Leisure World is a census-designated place and unincorporated area in Montgomery County, Maryland, United States. It is an age-restricted, gated development primarily inhabited by retirees. As of the 2020 census it had a population of 9,215. Leisure World was known as the Rossmoor census-designated place for the 2000 census.

==History==
===Development===
In 1963, developer Ross Cortese applied for a zoning amendment in order to build a 1,000-acre community of semi-detached homes, townhouses, and apartment buildings south of Norbeck, Maryland. Cortese's company had acquired the option to buy the 1,000 acres of land, formerly known as the Nash tract, for $5,000,000, and Cortese expected it would cost another $750,000 to build the development according to the plans. The development would be restricted to residents who are at least 52 years old. Cortese planned to build clubhouses, a swimming pool, riding stables, an auditorium, a shopping center, medical facilities, a hotel for guests, an 18-hole golf course, and an 8-acre lake at the site. Sixty-five percent of the area would be undeveloped green space. The entire site would be surrounded by a wall, and full-time security guards would restrict access. According to the plans, co-op homes would be available for between $15,000 and $18,000, payable with a $1,000 down payment and monthly payments thereafter of between $140 and $180. Cortese had already built Rossmoor Leisure World at Seal Beach, California, in 1961, and he was then building Leisure World Laguna Hills in Laguna Hills, California, and another Leisure World in Walnut Creek, California.

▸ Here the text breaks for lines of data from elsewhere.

(** X18.  With [id] a key of [service_requests]: [handleMarkCompleted] by
    the user who owns the provider profile the request is assigned to sets
    the row to [completed] with [completed_at] and [updated_at] the current
    time, keeps its provider and [assigned_at], leaves every other row as it
    was, and the trigger logs one [completed] row whose [changed_by] is that
    user (none when the row was completed already). *)
Theorem assigned_provider_completes_the_request :
  forall (u : uuid) (e : environment) (s : store) (request : ServiceRequest.t),
    request_ids_unique s ->
    In request (service_requests s) ->
    assigned_to_user s u request = true ->
    update_error e (ServiceRequest.id request) = false ->
    let out := ProviderJobActions.handleMarkCompleted (authenticated u) e
                 (ServiceRequest.id request) s in
    snd out = true /\
    service_requests (fst out)
    = map (fun r =>
             if ServiceRequest.id r =? ServiceRequest.id request
             then ServiceRequest.mk (ServiceRequest.id r) (ServiceRequest.resident_id r)
                    (ServiceRequest.provider_id r) (ServiceRequest.category_id r)
                    completed (ServiceRequest.location_lat r)
                    (ServiceRequest.location_lng r) (now e)
                    (ServiceRequest.assigned_at r) (Some (now e))
             else r)
          (service_requests s) /\
    request_status_history (fst out)
    = (request_status_history s
       ++ if request_status_eqb (ServiceRequest.status request) completed
          then []
          else [RequestStatusHistory.mk (ServiceRequest.id request) completed
                  (Some u) None (now e)])%list.
Proof.
  intros u e s request Hnd Hin Has Herr.
  assert (Hsel : can_select s (authenticated u) request = true).
  { cbn [can_select]. rewrite Has. rewrite orb_true_r. reflexivity. }
  assert (Hupd : can_update s (authenticated u) request = true).
  { cbn [can_update]. rewrite Has. rewrite orb_true_r. reflexivity. }
  cbv zeta. unfold ProviderJobActions.handleMarkCompleted.
  rewrite (filter_unique_request (service_requests s)
             (can_select s (authenticated u)) request Hnd Hin Hsel).
  cbn [single]. rewrite Herr.
  pose proof (with_check_assigned_provider u (now e) s request Hnd Hin Has) as Hok.
  rewrite Hok. cbn [orb].
  assert (Hrows : forall s2,
             service_requests s2
             = service_requests
                 (update_service_requests (authenticated u) (now e)
                    (fun r => ServiceRequest.id r =? ServiceRequest.id request)
                    (ProviderJobActions.set_completed (now e)) s) ->
             service_requests s2
             = map (fun r =>
                      if ServiceRequest.id r =? ServiceRequest.id request
                      then ServiceRequest.mk (ServiceRequest.id r)
                             (ServiceRequest.resident_id r)
                             (ServiceRequest.provider_id r)
                             (ServiceRequest.category_id r)
                             completed (ServiceRequest.location_lat r)
                             (ServiceRequest.location_lng r) (now e)
                             (ServiceRequest.assigned_at r) (Some (now e))
                      else r)
                   (service_requests s)).
  { intros s2 ->. rewrite update_service_requests_rows by exact Hok.
    apply map_ext_in. intros r Hr.
    destruct (String.eqb_spec (ServiceRequest.id r) (ServiceRequest.id request))
      as [E | _]; [| rewrite andb_false_r; reflexivity].
    assert (r = request) by (apply (unique_row (service_requests s)); auto).
    subst r. rewrite Hupd. reflexivity. }
  assert (Hhist : forall s2,
             request_status_history s2
             = request_status_history
                 (update_service_requests (authenticated u) (now e)
                    (fun r => ServiceRequest.id r =? ServiceRequest.id request)
                    (ProviderJobActions.set_completed (now e)) s) ->
             request_status_history s2
             = (request_status_history s
                ++ if request_status_eqb (ServiceRequest.status request) completed
                   then []
                   else [RequestStatusHistory.mk (ServiceRequest.id request) completed
                           (Some u) None (now e)])%list).
  { intros s2 ->. rewrite update_service_requests_history by exact Hok. f_equal.
    rewrite (flat_map_agree _
               (fun x => if ServiceRequest.id x =? ServiceRequest.id request
                         then snd (update_row (authenticated u) (now e)
                                     (ProviderJobActions.set_completed (now e)) x)
                         else []) (service_requests s)).
    - rewrite (flat_map_unique (service_requests s) request _ Hnd Hin).
      rewrite update_row_logs. cbn [ProviderJobActions.set_completed
        with_completed_at with_status ServiceRequest.status].
      destruct (request_status_eqb (ServiceRequest.status request) completed);
        reflexivity.
    - intros r Hr.
      destruct (String.eqb_spec (ServiceRequest.id r) (ServiceRequest.id request))
        as [E | _]; [| rewrite andb_false_r; reflexivity].
      assert (r = request) by (apply (unique_row (service_requests s)); auto).
      subst r. rewrite Hupd. reflexivity. }
  destruct (ServiceRequest.resident_id request =? ""); cbn [fst snd].
  - split; [reflexivity |]. split; [apply Hrows | apply Hhist]; reflexivity.
  - split; [reflexivity |]. split; [apply Hrows | apply Hhist]; reflexivity.
Qed.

The Montgomery County Council approved the zoning amendment by a vote of 3 to 1, with 3 abstentions. The one dissenting council member was Kathryn E. Diggs, who said she was skeptical that the development would be economically successful. Local citizen groups opposed building the development because they preferred the area to remain zoned for low-density development. The council had been planning to extend Connecticut Avenue through the area, but the Council put that action on hold because of the proposed development. Within a few months, Washington Suburban Sanitary Commission approved 28,000 feet of water and sewer lines for the development. The architecture firm of Collins & Kronstadt designed the housing units and the community buildings. Thurman D. Donavan designed the landscaping, which received an award by the industrial landscaping committee of the American Association of Nurserymen in November 1966. A large rotating globe was installed at the front gate.

Leisure World's sales office and model homes opened in August 1965; Loy Sigmon was the interior designer of the original seven model homes. J. Robert Conybeare served as general sales manager, and Angus T. Johnson was named the first administrator of the community.

The community was marketed to people who wanted to stay active while living there. While residence was restricted to people at least 52 years old (later reduced to 50 years old), proof of age was not originally required. Leisure World allowed people of all races to live in the community.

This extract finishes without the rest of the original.